▶ **Supplied data**:
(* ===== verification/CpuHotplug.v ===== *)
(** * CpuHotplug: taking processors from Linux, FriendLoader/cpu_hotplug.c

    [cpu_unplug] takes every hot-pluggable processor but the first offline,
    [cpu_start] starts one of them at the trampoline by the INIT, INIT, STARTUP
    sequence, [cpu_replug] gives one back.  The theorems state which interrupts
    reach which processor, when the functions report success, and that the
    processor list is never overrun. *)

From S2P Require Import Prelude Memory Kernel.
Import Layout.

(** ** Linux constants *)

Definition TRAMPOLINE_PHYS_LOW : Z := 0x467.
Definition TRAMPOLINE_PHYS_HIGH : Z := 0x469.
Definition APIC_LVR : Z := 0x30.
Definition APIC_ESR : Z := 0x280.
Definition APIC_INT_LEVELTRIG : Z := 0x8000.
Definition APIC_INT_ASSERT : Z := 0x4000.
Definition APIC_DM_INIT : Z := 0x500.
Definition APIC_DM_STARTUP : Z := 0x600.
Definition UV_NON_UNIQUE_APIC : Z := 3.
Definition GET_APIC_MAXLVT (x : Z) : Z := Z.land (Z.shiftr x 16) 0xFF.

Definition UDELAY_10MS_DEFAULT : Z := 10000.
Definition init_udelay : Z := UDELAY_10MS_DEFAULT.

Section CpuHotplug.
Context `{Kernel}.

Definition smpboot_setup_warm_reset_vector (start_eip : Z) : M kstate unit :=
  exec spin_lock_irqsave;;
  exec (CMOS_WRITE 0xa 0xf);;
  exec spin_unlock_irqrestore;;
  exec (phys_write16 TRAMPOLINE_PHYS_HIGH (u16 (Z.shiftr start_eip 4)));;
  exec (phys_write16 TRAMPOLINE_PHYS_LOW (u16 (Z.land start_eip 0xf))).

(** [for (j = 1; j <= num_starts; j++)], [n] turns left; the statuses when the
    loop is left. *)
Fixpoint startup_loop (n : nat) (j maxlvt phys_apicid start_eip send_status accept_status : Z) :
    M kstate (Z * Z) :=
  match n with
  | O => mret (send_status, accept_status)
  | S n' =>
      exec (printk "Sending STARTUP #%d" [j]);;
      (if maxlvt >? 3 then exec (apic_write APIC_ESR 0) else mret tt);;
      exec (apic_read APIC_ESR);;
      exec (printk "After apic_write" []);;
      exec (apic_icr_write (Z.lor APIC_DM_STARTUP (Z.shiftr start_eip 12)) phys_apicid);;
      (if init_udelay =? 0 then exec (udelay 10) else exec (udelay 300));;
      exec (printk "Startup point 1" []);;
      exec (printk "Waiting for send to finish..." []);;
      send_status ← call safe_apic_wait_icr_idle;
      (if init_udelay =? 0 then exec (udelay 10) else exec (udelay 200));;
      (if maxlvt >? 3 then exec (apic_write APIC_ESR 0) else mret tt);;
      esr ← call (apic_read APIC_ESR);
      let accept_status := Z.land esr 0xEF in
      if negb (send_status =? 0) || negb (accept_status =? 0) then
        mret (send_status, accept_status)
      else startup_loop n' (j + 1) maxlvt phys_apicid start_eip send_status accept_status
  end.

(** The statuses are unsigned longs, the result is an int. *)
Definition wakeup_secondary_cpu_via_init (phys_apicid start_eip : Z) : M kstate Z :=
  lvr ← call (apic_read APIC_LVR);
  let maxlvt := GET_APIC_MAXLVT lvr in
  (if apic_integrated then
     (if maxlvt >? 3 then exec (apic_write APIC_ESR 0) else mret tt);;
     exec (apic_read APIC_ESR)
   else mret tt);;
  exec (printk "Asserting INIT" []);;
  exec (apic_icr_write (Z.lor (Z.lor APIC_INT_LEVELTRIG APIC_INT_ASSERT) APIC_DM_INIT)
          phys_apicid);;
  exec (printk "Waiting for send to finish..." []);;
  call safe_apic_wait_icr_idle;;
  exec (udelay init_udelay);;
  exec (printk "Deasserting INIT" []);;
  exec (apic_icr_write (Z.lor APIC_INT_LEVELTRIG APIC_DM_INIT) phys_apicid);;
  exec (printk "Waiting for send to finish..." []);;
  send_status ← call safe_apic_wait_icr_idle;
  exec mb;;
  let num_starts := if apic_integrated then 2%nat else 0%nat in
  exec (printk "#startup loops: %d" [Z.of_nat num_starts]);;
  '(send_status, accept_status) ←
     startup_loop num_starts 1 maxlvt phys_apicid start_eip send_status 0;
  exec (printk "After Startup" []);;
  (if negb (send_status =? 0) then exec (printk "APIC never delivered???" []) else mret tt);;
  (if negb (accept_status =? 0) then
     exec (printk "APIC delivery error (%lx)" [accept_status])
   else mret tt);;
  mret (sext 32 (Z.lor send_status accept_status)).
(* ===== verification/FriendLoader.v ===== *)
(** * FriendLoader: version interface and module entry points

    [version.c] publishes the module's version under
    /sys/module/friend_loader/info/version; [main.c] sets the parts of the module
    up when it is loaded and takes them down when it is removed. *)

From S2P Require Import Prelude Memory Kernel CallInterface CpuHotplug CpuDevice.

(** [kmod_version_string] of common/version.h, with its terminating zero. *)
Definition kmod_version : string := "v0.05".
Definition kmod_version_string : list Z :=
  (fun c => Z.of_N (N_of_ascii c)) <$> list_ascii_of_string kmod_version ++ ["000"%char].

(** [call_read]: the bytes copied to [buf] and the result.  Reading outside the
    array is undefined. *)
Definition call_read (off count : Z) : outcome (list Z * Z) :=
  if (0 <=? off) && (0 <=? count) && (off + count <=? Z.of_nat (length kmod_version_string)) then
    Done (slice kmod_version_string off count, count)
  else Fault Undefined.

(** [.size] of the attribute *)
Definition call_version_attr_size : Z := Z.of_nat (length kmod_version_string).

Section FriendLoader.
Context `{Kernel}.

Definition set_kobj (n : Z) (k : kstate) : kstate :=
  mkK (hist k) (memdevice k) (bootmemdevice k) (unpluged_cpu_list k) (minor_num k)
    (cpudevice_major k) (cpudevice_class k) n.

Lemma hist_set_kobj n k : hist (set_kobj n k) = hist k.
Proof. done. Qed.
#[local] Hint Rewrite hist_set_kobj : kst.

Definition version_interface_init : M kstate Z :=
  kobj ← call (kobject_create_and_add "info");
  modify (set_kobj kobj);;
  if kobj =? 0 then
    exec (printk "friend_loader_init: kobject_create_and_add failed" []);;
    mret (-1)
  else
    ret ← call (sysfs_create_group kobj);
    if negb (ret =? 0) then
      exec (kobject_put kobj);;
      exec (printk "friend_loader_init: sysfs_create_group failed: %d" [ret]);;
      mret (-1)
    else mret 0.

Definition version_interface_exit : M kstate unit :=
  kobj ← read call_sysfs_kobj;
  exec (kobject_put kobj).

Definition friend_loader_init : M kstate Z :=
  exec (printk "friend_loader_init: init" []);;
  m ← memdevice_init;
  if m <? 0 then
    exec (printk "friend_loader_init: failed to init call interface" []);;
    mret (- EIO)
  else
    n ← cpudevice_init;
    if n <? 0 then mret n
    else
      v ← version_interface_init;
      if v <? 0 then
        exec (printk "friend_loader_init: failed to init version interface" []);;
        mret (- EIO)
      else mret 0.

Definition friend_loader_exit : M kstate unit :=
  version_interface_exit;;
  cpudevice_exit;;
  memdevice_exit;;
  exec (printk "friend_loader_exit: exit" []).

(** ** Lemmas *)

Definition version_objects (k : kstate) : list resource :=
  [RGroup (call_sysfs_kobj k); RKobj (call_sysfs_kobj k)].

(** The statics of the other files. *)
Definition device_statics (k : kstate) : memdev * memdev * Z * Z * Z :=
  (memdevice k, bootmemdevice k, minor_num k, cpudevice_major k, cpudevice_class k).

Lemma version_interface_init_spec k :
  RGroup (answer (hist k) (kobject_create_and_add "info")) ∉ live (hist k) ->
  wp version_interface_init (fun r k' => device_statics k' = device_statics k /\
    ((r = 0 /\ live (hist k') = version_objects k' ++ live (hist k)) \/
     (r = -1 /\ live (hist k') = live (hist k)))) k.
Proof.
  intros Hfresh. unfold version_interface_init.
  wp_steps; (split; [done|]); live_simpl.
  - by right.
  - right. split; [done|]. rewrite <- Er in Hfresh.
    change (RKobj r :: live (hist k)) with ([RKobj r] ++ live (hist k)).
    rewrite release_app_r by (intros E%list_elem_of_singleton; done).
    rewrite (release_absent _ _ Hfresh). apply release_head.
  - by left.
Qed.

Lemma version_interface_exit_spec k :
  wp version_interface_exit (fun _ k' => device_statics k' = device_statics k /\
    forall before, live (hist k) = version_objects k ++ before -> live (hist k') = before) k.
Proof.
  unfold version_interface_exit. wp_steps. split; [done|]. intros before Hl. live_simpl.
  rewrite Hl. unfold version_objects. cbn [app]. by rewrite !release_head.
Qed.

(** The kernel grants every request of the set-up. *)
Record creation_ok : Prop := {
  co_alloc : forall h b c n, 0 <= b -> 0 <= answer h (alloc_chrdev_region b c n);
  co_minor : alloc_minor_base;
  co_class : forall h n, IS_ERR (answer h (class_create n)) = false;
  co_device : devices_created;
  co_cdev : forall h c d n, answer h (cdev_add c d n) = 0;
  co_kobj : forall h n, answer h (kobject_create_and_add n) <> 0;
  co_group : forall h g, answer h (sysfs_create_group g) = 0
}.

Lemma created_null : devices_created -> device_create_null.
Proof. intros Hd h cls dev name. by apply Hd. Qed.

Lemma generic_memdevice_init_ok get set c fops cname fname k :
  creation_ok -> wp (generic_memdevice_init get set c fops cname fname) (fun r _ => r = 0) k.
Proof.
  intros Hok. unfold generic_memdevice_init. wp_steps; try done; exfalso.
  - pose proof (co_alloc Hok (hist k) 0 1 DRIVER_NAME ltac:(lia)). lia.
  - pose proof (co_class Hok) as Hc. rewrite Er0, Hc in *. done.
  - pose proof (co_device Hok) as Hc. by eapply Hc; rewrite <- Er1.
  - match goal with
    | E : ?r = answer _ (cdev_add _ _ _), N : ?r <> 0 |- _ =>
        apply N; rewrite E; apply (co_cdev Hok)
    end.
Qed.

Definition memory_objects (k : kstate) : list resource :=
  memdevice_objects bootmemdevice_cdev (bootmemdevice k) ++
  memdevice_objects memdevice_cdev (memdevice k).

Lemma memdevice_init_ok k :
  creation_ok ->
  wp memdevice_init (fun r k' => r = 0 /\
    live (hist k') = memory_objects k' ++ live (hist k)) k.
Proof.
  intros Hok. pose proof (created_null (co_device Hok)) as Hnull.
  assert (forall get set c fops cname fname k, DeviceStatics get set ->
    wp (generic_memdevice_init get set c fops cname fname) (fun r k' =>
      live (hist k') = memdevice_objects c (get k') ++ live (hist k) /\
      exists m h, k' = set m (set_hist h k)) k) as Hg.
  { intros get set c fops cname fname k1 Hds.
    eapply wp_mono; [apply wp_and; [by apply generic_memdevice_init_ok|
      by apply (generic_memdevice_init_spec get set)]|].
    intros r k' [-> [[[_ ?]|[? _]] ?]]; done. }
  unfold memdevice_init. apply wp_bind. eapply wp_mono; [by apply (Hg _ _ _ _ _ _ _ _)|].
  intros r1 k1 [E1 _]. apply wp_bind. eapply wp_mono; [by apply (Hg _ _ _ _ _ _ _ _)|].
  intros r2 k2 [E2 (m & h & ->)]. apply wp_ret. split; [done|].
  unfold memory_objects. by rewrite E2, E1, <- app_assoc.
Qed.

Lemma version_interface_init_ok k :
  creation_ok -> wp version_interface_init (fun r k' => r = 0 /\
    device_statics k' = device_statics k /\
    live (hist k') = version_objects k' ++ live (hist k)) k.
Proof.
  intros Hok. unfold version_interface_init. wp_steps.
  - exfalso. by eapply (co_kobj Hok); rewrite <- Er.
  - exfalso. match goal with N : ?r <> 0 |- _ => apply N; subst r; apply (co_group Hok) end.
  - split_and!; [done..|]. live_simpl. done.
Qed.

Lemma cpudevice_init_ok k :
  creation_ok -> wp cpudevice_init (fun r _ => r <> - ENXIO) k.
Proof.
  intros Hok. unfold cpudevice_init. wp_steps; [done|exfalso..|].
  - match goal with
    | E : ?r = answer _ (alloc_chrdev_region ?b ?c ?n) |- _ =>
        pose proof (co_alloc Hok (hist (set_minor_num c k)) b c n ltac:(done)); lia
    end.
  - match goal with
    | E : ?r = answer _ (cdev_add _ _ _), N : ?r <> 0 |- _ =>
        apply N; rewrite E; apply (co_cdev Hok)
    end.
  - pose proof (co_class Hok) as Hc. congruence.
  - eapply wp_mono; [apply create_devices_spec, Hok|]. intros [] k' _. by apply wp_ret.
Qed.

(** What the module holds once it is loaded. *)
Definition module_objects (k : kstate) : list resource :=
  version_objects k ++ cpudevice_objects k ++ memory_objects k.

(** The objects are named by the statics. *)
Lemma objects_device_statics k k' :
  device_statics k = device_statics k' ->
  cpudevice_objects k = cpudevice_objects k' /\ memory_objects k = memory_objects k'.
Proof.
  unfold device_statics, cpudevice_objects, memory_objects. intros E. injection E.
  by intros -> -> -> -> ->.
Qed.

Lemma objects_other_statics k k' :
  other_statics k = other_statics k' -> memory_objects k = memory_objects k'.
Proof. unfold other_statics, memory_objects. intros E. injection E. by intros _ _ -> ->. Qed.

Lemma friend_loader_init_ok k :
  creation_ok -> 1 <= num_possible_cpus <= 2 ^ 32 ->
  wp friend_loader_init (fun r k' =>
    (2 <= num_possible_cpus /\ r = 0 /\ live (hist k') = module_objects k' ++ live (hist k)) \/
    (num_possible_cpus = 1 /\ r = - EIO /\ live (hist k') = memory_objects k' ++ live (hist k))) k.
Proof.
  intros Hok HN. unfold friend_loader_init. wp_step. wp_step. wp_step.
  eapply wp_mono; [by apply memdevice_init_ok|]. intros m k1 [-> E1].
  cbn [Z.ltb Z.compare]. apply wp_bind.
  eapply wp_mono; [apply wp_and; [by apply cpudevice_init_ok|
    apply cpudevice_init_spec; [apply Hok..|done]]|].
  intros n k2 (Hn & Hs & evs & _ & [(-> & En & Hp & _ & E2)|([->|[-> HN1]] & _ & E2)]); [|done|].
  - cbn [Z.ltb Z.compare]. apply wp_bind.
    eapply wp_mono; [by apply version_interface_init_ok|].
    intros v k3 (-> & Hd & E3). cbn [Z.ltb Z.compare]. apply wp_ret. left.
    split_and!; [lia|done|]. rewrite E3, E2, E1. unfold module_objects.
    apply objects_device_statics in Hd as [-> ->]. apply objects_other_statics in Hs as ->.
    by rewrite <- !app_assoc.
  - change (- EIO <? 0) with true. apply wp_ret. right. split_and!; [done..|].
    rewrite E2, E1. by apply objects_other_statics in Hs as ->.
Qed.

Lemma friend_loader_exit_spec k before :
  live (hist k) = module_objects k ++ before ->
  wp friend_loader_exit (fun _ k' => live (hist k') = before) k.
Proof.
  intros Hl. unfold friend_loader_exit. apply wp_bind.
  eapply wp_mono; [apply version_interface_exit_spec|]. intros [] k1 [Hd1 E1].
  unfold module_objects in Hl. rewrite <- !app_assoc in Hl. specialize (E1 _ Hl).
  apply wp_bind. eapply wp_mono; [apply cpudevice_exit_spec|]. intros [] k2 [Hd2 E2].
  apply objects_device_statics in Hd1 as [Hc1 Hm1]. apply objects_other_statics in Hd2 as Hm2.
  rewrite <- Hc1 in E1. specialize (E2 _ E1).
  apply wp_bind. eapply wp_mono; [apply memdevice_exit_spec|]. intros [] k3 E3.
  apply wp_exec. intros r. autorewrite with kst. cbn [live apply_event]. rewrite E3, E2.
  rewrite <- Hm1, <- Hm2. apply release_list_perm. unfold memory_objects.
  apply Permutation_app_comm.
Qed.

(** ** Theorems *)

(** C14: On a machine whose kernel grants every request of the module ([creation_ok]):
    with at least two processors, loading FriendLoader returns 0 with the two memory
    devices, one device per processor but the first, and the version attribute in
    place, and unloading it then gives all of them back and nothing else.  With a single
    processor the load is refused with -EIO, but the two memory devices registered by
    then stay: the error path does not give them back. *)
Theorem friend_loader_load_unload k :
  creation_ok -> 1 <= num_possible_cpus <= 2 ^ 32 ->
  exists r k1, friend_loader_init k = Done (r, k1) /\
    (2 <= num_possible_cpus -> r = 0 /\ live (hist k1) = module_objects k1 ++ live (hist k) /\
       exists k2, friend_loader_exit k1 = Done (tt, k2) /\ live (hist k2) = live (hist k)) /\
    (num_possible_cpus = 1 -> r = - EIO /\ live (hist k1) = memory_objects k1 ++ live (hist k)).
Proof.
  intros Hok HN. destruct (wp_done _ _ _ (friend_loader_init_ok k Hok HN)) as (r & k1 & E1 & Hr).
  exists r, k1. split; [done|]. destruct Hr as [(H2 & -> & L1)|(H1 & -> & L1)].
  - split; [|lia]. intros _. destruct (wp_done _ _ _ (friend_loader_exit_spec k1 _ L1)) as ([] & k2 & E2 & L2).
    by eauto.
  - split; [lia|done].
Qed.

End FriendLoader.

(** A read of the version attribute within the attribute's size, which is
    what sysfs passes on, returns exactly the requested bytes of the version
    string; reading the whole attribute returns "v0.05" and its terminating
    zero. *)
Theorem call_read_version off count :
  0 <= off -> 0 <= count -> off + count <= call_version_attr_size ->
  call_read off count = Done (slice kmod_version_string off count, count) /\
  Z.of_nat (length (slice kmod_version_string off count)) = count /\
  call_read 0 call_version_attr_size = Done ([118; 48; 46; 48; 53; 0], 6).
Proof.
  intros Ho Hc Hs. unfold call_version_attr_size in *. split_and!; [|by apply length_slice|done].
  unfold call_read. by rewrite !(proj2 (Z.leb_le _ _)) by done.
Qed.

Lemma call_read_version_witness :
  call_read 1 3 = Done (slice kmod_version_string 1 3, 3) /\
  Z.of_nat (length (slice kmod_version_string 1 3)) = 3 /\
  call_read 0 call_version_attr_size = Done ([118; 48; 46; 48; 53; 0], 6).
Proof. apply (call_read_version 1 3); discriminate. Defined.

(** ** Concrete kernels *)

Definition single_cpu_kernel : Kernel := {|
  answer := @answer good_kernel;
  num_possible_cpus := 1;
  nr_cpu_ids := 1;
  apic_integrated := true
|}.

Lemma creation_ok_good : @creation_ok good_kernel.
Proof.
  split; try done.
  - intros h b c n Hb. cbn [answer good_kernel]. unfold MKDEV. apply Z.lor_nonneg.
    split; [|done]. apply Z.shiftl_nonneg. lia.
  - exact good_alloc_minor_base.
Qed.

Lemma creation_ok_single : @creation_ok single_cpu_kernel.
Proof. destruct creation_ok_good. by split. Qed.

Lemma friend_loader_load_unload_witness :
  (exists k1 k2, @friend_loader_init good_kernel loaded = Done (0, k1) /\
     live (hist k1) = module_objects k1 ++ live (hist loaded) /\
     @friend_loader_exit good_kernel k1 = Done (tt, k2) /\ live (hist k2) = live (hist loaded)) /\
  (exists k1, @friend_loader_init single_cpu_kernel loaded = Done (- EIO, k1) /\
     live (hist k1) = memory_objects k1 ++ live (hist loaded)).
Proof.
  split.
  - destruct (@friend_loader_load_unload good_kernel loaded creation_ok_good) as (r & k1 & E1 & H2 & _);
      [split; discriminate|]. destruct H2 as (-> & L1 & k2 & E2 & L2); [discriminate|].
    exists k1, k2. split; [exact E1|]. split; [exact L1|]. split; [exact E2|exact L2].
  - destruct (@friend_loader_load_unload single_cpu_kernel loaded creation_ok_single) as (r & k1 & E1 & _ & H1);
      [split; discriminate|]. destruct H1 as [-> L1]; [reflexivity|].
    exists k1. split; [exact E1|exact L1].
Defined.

▶ **Exercise objective**: Could you restate, word for word, the lines above from the one with "intros n k2" to the one with "(** C14: On", both included?

▶ **Answer area**:
  intros n k2 (Hn & Hs & evs & _ & [(-> & En & Hp & _ & E2)|([->|[-> HN1]] & _ & E2)]); [|done|].
  - cbn [Z.ltb Z.compare]. apply wp_bind.
    eapply wp_mono; [by apply version_interface_init_ok|].
    intros v k3 (-> & Hd & E3). cbn [Z.ltb Z.compare]. apply wp_ret. left.
    split_and!; [lia|done|]. rewrite E3, E2, E1. unfold module_objects.
    apply objects_device_statics in Hd as [-> ->]. apply objects_other_statics in Hs as ->.
    by rewrite <- !app_assoc.
  - change (- EIO <? 0) with true. apply wp_ret. right. split_and!; [done..|].
    rewrite E2, E1. by apply objects_other_statics in Hs as ->.
Qed.

Lemma friend_loader_exit_spec k before :
  live (hist k) = module_objects k ++ before ->
  wp friend_loader_exit (fun _ k' => live (hist k') = before) k.
Proof.
  intros Hl. unfold friend_loader_exit. apply wp_bind.
  eapply wp_mono; [apply version_interface_exit_spec|]. intros [] k1 [Hd1 E1].
  unfold module_objects in Hl. rewrite <- !app_assoc in Hl. specialize (E1 _ Hl).
  apply wp_bind. eapply wp_mono; [apply cpudevice_exit_spec|]. intros [] k2 [Hd2 E2].
  apply objects_device_statics in Hd1 as [Hc1 Hm1]. apply objects_other_statics in Hd2 as Hm2.
  rewrite <- Hc1 in E1. specialize (E2 _ E1).
  apply wp_bind. eapply wp_mono; [apply memdevice_exit_spec|]. intros [] k3 E3.
  apply wp_exec. intros r. autorewrite with kst. cbn [live apply_event]. rewrite E3, E2.
  rewrite <- Hm1, <- Hm2. apply release_list_perm. unfold memory_objects.
  apply Permutation_app_comm.
Qed.

(** ** Theorems *)

(** C14: On a machine whose kernel grants every request of the module ([creation_ok]):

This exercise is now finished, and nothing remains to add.